Tuesday, May 29, 2012

Tuples aren't what you think they're for

While I'm happy that the number of Python users continues to grow at a rapid pace and that there are many tutorials added each day to support all the newbies, there are a few things that make me cringe when I see them.

One example of this is seeing a Python college textbook (you can tell by its retail price) produced by a big-name publisher (one of the largest in the world which shall remain unnamed) that instructs users (of Python 2), to get user command-line input using the input() function! Clearly, this is a major faux pas, as most Python users know that it's a security risk and that raw_input() should always be used instead (and the main reason why raw_input() replaces and is renamed as input() in Python 3).

Another example is this recent article on lists and tuples. While I find the content useful in teaching new Python developers various useful ways of using slicing, I disagree with the premise that tuples...
  1. along with lists are two of Python's most popular data structures
  2. are mostly immutable but there are workarounds, and
  3. should be used for application data manipulation

I would says lists and dictionaries are the two most popular Python data structures; tuples shouldn't even be in that group. In fact, I would even argue that tuples shouldn't be used to manipulate application data at all, as that wasn't what they were generally created for. (If this was the case, then why not have lists with a read-only flag?)

The main reason why tuples exist is to get data to and from function calls. [UPDATE: two other strong use cases: 1) "constructed" dictionary keys (i would've turned such N-tuples into a delimited string) and from that use comes 2) a data structure with positional semantics, aka indices with implied meaning... both of these view such tuples as an individual entity (made up of multiple components), again, not a data structure for manipulating objects. Named tuples is an related alternative. See the debate in the commentary below.]

Calling a foreign API or 3rd-party function and want to pass in a data structure you know can't be altered? Check. Calling any function where you want to pass in only one data structure (instead of separate variables)? Use "*" and you're good to go. Previously worked with a programming language that only allowed you to return a single value? Tuples are that one object (think of it as a single shopping bag for all your groceries).

All of the manipulations in the post on getting around the immutability are superfluous and not adhering to the best practice of not using tuples as a data structure. I mean, this is not a strict rule. If you're needing a data structure where you're not going to make any modifications and desire slightly better performance, sure a tuple can be used in such cases. This is why in Python 2.6, for the first time "evar," tuples were given methods!

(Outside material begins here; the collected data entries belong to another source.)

Lemma reader_turn_untouched c : untouched c (reader_turn NowMs c).
Proof.
  unfold reader_turn. destruct (reader c) as [| |fd|id payload|id payload| |]; try done; cbv zeta.
  - pose proof (on_sockets_untouched (read_frame fd) c) as Hu. by destruct (on_sockets (read_frame fd) c).
  - unfold mMessageHandler. apply (on_protocol_untouched (ProtocolService.HandleFrame id payload) c).
  - unfold when. destruct (0 <=? _); [|done]. pose proof (on_sockets_untouched (sock_close (mSocketFd (connection c))) c) as Hu.
    by destruct (on_sockets (sock_close _) c).
Qed.

Lemma others_untouched c : untouched c (others NowMs c).2.
Proof.
  unfold others. destruct (schedule c) as [|n rest]; [done|]. apply (counts_trans _ (c <| schedule := rest |>)); [done|].
  generalize (c <| schedule := rest |>). intros c0. induction n as [|n IH]; [done|]. eapply counts_trans; [exact IH|]. apply reader_turn_untouched.
Qed.

Lemma join_reader_untouched n c c' : join_reader NowMs n c = Some c' -> untouched c c'.
Proof.
  revert c. induction n as [|n IH]; intros c; simpl; destruct (reader c); try done; try (by intros [= <-]);
    intros Hj; apply IH in Hj; (eapply counts_trans; [apply reader_turn_untouched|exact Hj]).
Qed.

Lemma join_untouched joinable c : untouched c (join NowMs joinable c).2.
Proof.
  unfold join. destruct joinable; [|done]. destruct (join_reader NowMs 4 c) as [c'|] eqn:E; [|done]. by eapply join_reader_untouched.
Qed.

There was never any need for tuples to have methods because they were immutable. "Just use lists," is what we would all say. However, lists had a pair of read-only methods (count() and index()) that led to inefficiencies (and poor practices) where developers used tuples for the reason we just outlined but needed to either get a count on how many times an object appeared in that sequence or wanted to find the index of the first appearance of an object. They would have to convert that tuple to a list, just to call those methods. Starting in 2.6, tuples now have those (and only those) methods to avoid this extra nonsense.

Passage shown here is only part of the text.